Insurance policies usually limit physical metal coverage unless you pay for additional coverage.

That means you may not even be covered for your full loss unless you pay for additional insurance.

2. Physical silver ETFs

If you want to invest in physical silver bullion without having to manage the process of storing, buying and selling it directly, you may want to consider a physical silver exchange-traded fund (ETF).

These investments purchase and hold silver on your behalf. You just don’t have tangible access to it. The ETFs generally track the price of physical silver, although it isn’t always perfect.

Managing a large amount of tangible silver has costs, though.

For that reason, you’ll have to pay an expense ratio on the ETF which eats into your returns.

If you find a good silver ETF with a low expense ratio, investing this way may make sense if you’re only interested in silver as an investment. 

3. Buy stock in companies that mine silver

Another way you can invest in silver is by buying stock in companies that are responsible for silver production.

Silver mining companies pull the precious metal out of the ground and then sell it. 

You’d think the people that produce silver would be a slam dunk investing move, but that isn’t always the case.

Like owning any other company, owning stock in a silver mining company has risks.

Silver mines may not produce as much silver as anticipated. Silver prices may decline, resulting in lower profits. Costs to mine the silver may be more than expected.

Most mining companies mine more than just one precious metal. This is another way to diversify risk, but it may result in returns not matching silver’s returns as close as you may like.

4. Buy mutual funds or ETFs focused on silver mining

Certain mutual funds and ETFs exist that allow you to invest in silver mining companies.

By investing in a mutual fund or ETF, you invest in several companies instead of just one. This gives you more diversity in your investments.

If one of the companies has bad results from a mine that produced less than expected, they may be offset by another company that had better results than expected.

Owning multiple companies through a mutual fund or ETF doesn’t let you be as discerning, though. Instead, you get the whole basket of companies with each purchase.

5. Silver futures contracts

You may have heard of futures contracts as a way to invest in commodities. Essentially, you purchase a contract that allows you to buy a certain commodity in the future at a set price.

You can use futures contracts to invest in silver, too. Unfortunately, these contracts are more complex than the other ways to invest in silver.

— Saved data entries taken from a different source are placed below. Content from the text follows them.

(* ===== verification/InetChksumTheorems.v ===== *)
(** * What the checksum functions compute and detect

    The functions agree with the reference of RFC 1071 over the bytes of the
    packet, the versions of the inner loop with one another, and a packet with the
    computed checksum is accepted while one with a corrupted byte is not. *)

From Stdlib Require Import ZArith Lia.
From stdpp Require Import base gmap list numbers.
From S2P Require Import Prelude LwipDef Pbuf PbufChain InetChksum InetChksumSpec InetChksumProof.
From stdpp Require Import sets list.
Import OptionNotations.

Local Open Scope Z_scope.
Local Open Scope oc_scope.

(** ** The inner loops *)

(** C28: All three versions of the sum over a buffer compute the one's complement
    sum of RFC 1071 of its bytes, at any address, odd ones included, and for any
    length up to 0x20000: no 32-bit sum overflows.  That bound is the one the
    code gives for version 2, which the firmware uses; the comment on version 1
    gives 64k, half of what its accumulator can take. *)
Theorem chksum_versions_agree m p n d :
  load m p n = Some d -> bytes d -> Z.of_nat n <= 0x20000 ->
  lwip_standard_chksum p (Z.of_nat n) m = Some (oc (word_sum d)) /\
  lwip_standard_chksum_1 p (Z.of_nat n) m = Some (oc (word_sum d)) /\
  lwip_standard_chksum_3 p (Z.of_nat n) m = Some (oc (word_sum d)).
Proof.
  intros Hl Hb Hn. destruct (chksum_spec m p n d Hl Hb Hn) as (r & -> & Hr & Hq).
  destruct (chksum_1_spec m p n d Hl Hb Hn) as (r1 & -> & Hr1 & Hq1).
  destruct (chksum_3_spec m p n d Hl Hb) as (r3 & -> & Hr3 & Hq3).
  pose proof (of_le_word_sum d Hb) as Hw. split; [|split]; f_equal; apply oc_unique; try lia.
  - by rewrite Hq.
  - by rewrite Hq1.
  - by rewrite Hq3.
Qed.

Lemma chksum_versions_agree_witness :
  let d := [0x45; 0; 0; 0x1c; 0xff; 0xff; 0xfe; 0x01; 0x80; 0x11; 0x7f] in
  let m := write ∅ 1001 d in
  oc (word_sum d) = 0x3042 /\ lwip_standard_chksum 1001 11 m = Some 0x3042 /\
  lwip_standard_chksum_1 1001 11 m = Some 0x3042 /\ lwip_standard_chksum_3 1001 11 m = Some 0x3042.
Proof.
  intros d m. assert (E : oc (word_sum d) = 0x3042) by (vm_compute; reflexivity). split; [exact E|].
  rewrite <- E. apply (chksum_versions_agree m 1001 11 d);
    [vm_compute; reflexivity|repeat (apply Forall_cons; split; [by vm_compute|]); done|lia].
Defined.

(** ** Packets *)

Lemma not16_value v : 0 <= v <= 65535 -> not16 v = 65535 - v.
Proof.
  intros Hv. unfold not16. change 0xffff with (Z.ones 16) at 1 2. rewrite Z.land_ones, Z.mod_small by lia.
  assert (E : v + Z.lxor v (Z.ones 16) = Z.ones 16).
  { rewrite Z.add_nocarry_lxor.
    - by rewrite <- Z.lxor_assoc, Z.lxor_nilpotent, Z.lxor_0_l.
    - apply Z.bits_inj'. intros i Hi. rewrite Z.land_spec, Z.lxor_spec, Z.bits_0.
      destruct (Z.ltb_spec i 16).
      + rewrite Z.ones_spec_low by lia. by destruct (Z.testbit v i).
      + rewrite <- (Z.mod_small v (2 ^ 16)) by lia. by rewrite Z.mod_pow2_bits_high by lia. }
  change (Z.ones 16) with 65535 in *. lia.
Qed.

(** The complement of a sum that is equivalent to that of the bytes. *)
Lemma not16_oc v s : v ≈ s -> 0 <= v <= 65535 -> not16 v = 65535 - oc s.
Proof. intros Hq Hv. rewrite not16_value by done. f_equal. apply oc_unique; [done|lia]. Qed.

(** The checksum of a packet is the complement of the one's complement sum of
    its bytes, however they are distributed over pbufs of odd and even lengths and
    wherever the payloads are in memory. *)
Theorem inet_chksum_pbuf_reference h p l d :
  packet h p l d -> bytes d -> inet_chksum_pbuf p h = Some (65535 - oc (word_sum d)).
Proof.
  intros [Hc Hw Hd] Hb. unfold inet_chksum_pbuf. pose proof (chain_fuel_enough _ _ _ Hc).
  destruct (chksum_loop_spec h l (chain_fuel h) p 0 false d Hc Hw Hd Hb ltac:(lia) ltac:(lia)) as (acc & sw & -> & Hr & Hq).
  cbn [mbind option_bind]. destruct (unswap_end sw acc Hr) as [Hv Hvr]. f_equal. apply not16_oc; [|done].
  rewrite Hv, Hq. by apply of_le_word_sum.
Qed.

(** ** The pseudo header *)

(** RFC 793: the addresses, as they are in memory, zero, the protocol and the length. *)
Definition pseudo_header (src dest proto proto_len : Z) : list Z :=
  le_bytes 4 src ++ le_bytes 4 dest ++ [0; proto] ++ be_bytes 2 proto_len.

Lemma bytes_pseudo src dest proto proto_len : is_byte proto -> bytes (pseudo_header src dest proto proto_len).
Proof.
  intros Hp. unfold pseudo_header. rewrite !Forall_app. split; [apply bytes_le_bytes|]. split; [apply bytes_le_bytes|].
  split; [|apply bytes_be_bytes]. apply Forall_cons; split; [by vm_compute|]. by apply Forall_cons.
Qed.

Lemma halves z : is_u 32 z -> word_sum (le_bytes 4 z) = Z.land z 0xffff + Z.land (Z.shiftr z 16) 0xffff.
Proof.
  intros Hz. unfold is_u in Hz. change 0xffff with (Z.ones 16). rewrite !Z.land_ones, Z.shiftr_div_pow2 by lia.
  cbn [le_bytes word_sum]. rewrite !Z.div_div by lia. change (2 ^ 16) with 65536. change (256 * 256) with 65536.
  pose proof (Z.div_lt_upper_bound z 65536 65536 ltac:(lia) ltac:(lia)). pose proof (Z.div_pos z 65536 ltac:(lia) ltac:(lia)).
  pose proof (Z.rem_mul_r z 256 256 ltac:(lia) ltac:(lia)) as E1. change (256 * 256) with 65536 in E1.
  pose proof (Z.rem_mul_r (z / 65536) 256 256 ltac:(lia) ltac:(lia)) as E2. change (256 * 256) with 65536 in E2.
  rewrite Z.div_div in E2 by lia. change (65536 * 256) with 16777216 in *. lia.
Qed.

Investing in futures usually involves leverage.

That means:

You borrow money to invest. It can result in bigger gains, but it can also result in larger losses.

Futures contracts also have a set date when they expire. If the silver market crashes right before your futures contract expires, you can’t wait for prices to rebound. 

You can buy and sell futures contracts, but their value depends on the current price of silver and the contract price of silver. If your contract price is higher than the current market price, you’ll likely lose money.

If you hold a contract to maturity, you have to complete your end of the contract. Contracts may settle in cash or may actually trade the commodity for money.

In some cases, you have to buy the physical silver based on the contract price.

Whether you settle in cash or silver, you could end up with massive losses if the market price is significantly below the contract price.

Choose the Best Silver Investment Option for You

Ultimately, it is up to you to determine if silver is a good investment for you and your investment portfolio.

If you decide investing in silver is for you, make sure you pick the investment option that works best for your goals.

If you want access to trade silver quickly, consider mutual funds, ETFs and stock in silver mining companies. If you’d rather invest in silver for the long-term and keep it in physical form, consider physical silver such as silver coins and bars.

Making investment decisions isn’t easy. If you can’t decide if investing in silver is the right move for you, consider consulting a fee-only financial advisor. 

They can look at your entire investment strategy as well as your personal situation. Then, they can help you figure out if investing in silver would be a good addition.